Within Fast Dreams, Slow Days, gods, fairies, demons, humans, plants, and animals morph into and repel against one another. In Forever and Ever (2022), a half goat/half human figure holds court beside a circular mirror-portal into a traditional Chinese garden. Resembling the Greek god Pan (god of poetry, music, and love) the figure’s sly smile implies a sinister edge, where creation and dreams teeter on destruction and horror. An auspicious symbol in Taoist tradition, the gourd in his hand is a container that holds the elixir of life, a magical substance produced through Chinese alchemy. The gourd and the god are both capable of unlocking everlasting power, but can also be weaponized for destruction.

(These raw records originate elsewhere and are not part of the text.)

Lemma where_delete_singleton {A} (p : A -> bool) (rows : list A) (i : nat) (r : A) :
  where_ p rows 0 = [(i, r)] -> where_ p (delete i rows) 0 = [].
Proof.
  intros H. apply where_singleton in H as (Hl & Hp & Huniq).
  destruct (where_ p (delete i rows) 0) as [|[j r'] rest] eqn:Hd; [reflexivity|exfalso].
  assert (Hin : (j, r') ∈ where_ p (delete i rows) 0)
    by (rewrite Hd; apply list_elem_of_here).
  apply where_spec in Hin as (_ & Hj & Hp'). rewrite Nat.sub_0_r in Hj.
  destruct (decide (j < i)%nat) as [Hlt|Hge].
  - rewrite list_lookup_delete_lt in Hj by exact Hlt.
    specialize (Huniq _ _ Hj Hp'). lia.
  - rewrite list_lookup_delete_ge in Hj by lia.
    specialize (Huniq _ _ Hj Hp'). lia.
Qed.

(** C3. After any run of validated orders from a database whose balances
    are not negative and whose positions are all positive, every cash
    balance is still at least 0 and every position row still holds more
    than 0 shares; and a sell of exactly the shares held deletes the
    position row. *)
Theorem trade_invariants (db0 db : Database) :
  balances_nonneg db0 -> quantities_positive db0 -> reachable db0 db ->
  balances_nonneg db /\ quantities_positive db /\
  (forall get_stock_info portfolio_id trade_request ref pf i pos,
     let symbol := upper (TradeRequest.symbol trade_request) in
     let r := execute_trade get_stock_info db portfolio_id trade_request in
     TradeRequest.order_type trade_request = SELL ->
     TradeResponse.success (fst r) = true ->
     portfolio_rows portfolio_id db = [(ref, pf)] ->
     position_rows (Portfolio.id pf) symbol db = [(i, pos)] ->
     Position.quantity pos = TradeRequest.quantity trade_request ->
     positions (snd r) = delete i (positions db) /\
     position_rows (Portfolio.id pf) symbol (snd r) = []).
Proof.
  intros Hb0 Hq0 Hreach.
  assert (Hinv : balances_nonneg db /\ quantities_positive db).
  { induction Hreach as [|o db pid req Hreach IH Ho Hv]; [split; assumption|].
    destruct IH as [Hb Hq].
    eapply trade_step_invariants; eauto using surjective_pairing. }
  destruct Hinv as [Hb Hq]. split; [exact Hb|]. split; [exact Hq|].
  intros o pid req ref pf i pos symbol r Hside Hs Hrows Hpos Hqty.
  destruct (execute_trade_success o db pid req _ _ (surjective_pairing _) Hs)
    as (info & p & ref' & pf' & _ & _ & Hrows' & _ & Hcase).
  rewrite Hrows in Hrows'. injection Hrows' as <- <-.
  cbv zeta in Hcase. rewrite Hside in Hcase.
  destruct Hcase as (i' & pos' & Hpos' & _ & _ & _ & _ & Hpositions).
  fold symbol in Hpos'. rewrite Hpos in Hpos'. injection Hpos' as <- <-.
  rewrite Hqty, Z.sub_diag in Hpositions. cbn [Z.eqb] in Hpositions.
  fold r in Hpositions. split; [exact Hpositions|].
  unfold position_rows in *. rewrite Hpositions.
  eapply where_delete_singleton. exact Hpos.
Qed.

Lemma quote_nonneg (price : Dec.t) : 0 <= Dec.coef price -> quotes_nonneg (quote price).
Proof. intros Hp s info p [= <-] [= <-]. exact Hp. Qed.

(** Ten shares bought at 150 and sold again at 160: the balances and
    quantities stay in range and the position row is gone. *)
Lemma trade_invariants_witness :
  let db := snd (execute_trade (quote (Dec.mk 150 0)) fresh_db 1 (buy "AAPL" 10)) in
  balances_nonneg db /\ quantities_positive db /\
  positions (snd (execute_trade (quote (Dec.mk 160 0)) db 1 (sell "AAPL" 10))) = [].
Proof.
  cbv zeta.
  assert (Hb0 : balances_nonneg fresh_db).
  { repeat constructor. apply value_nonneg. cbn. lia. }
  assert (Hq0 : quantities_positive fresh_db) by constructor.
  assert (Hreach : reachable fresh_db
            (snd (execute_trade (quote (Dec.mk 150 0)) fresh_db 1 (buy "AAPL" 10)))).
  { apply reachable_trade; [apply reachable_init| |unfold TradeRequest.valid; cbn; lia].
    apply quote_nonneg. cbn. lia. }
  destruct (trade_invariants _ _ Hb0 Hq0 Hreach) as (Hb & Hq & Hdel).
  split; [exact Hb|]. split; [exact Hq|].
  set (db := snd (execute_trade (quote (Dec.mk 150 0)) fresh_db 1 (buy "AAPL" 10))) in *.
  assert (Hs : TradeResponse.success
                 (fst (execute_trade (quote (Dec.mk 160 0)) db 1 (sell "AAPL" 10)))
               = true) by (vm_compute; reflexivity).
  assert (Hrows : portfolio_rows 1 db
                  = [(0%nat, Portfolio.mk 1 (Dec.mk 984992500 (-4)))])
    by (vm_compute; reflexivity).
  assert (Hrow : position_rows 1 (upper "AAPL") db
                 = [(0%nat, Position.mk 1 "AAPL" 10 (Dec.mk 150 0))])
    by (vm_compute; reflexivity).
  destruct (Hdel (quote (Dec.mk 160 0)) 1 (sell "AAPL" 10) _ _ _ _
              eq_refl Hs Hrows Hrow eq_refl) as [Hpositions _].
  rewrite Hpositions. vm_compute. reflexivity.
Defined.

Her piece Windy Paradise (2022) questions and confronts the socio-political dynamics of the United Kingdom, her second homeland. The work encapsulates the beauty and strangeness of establishing a new home where she has built her family and career by her own hand. Also inspired by the Yu Xiuhua poem “Wind Blow,” Zhang’s painting acts as a visual homage to the text. The poem discusses the life cycle of a morning glory, whose petals open and close depending on the time of day. Zhang’s mother and daughter figures, skirts swept up by a gust of wind panging English seaside cliffs, mirror Xiuhua’s gentle blue morning glories, their vines climbing upwards, forever reaching for something on which to hold.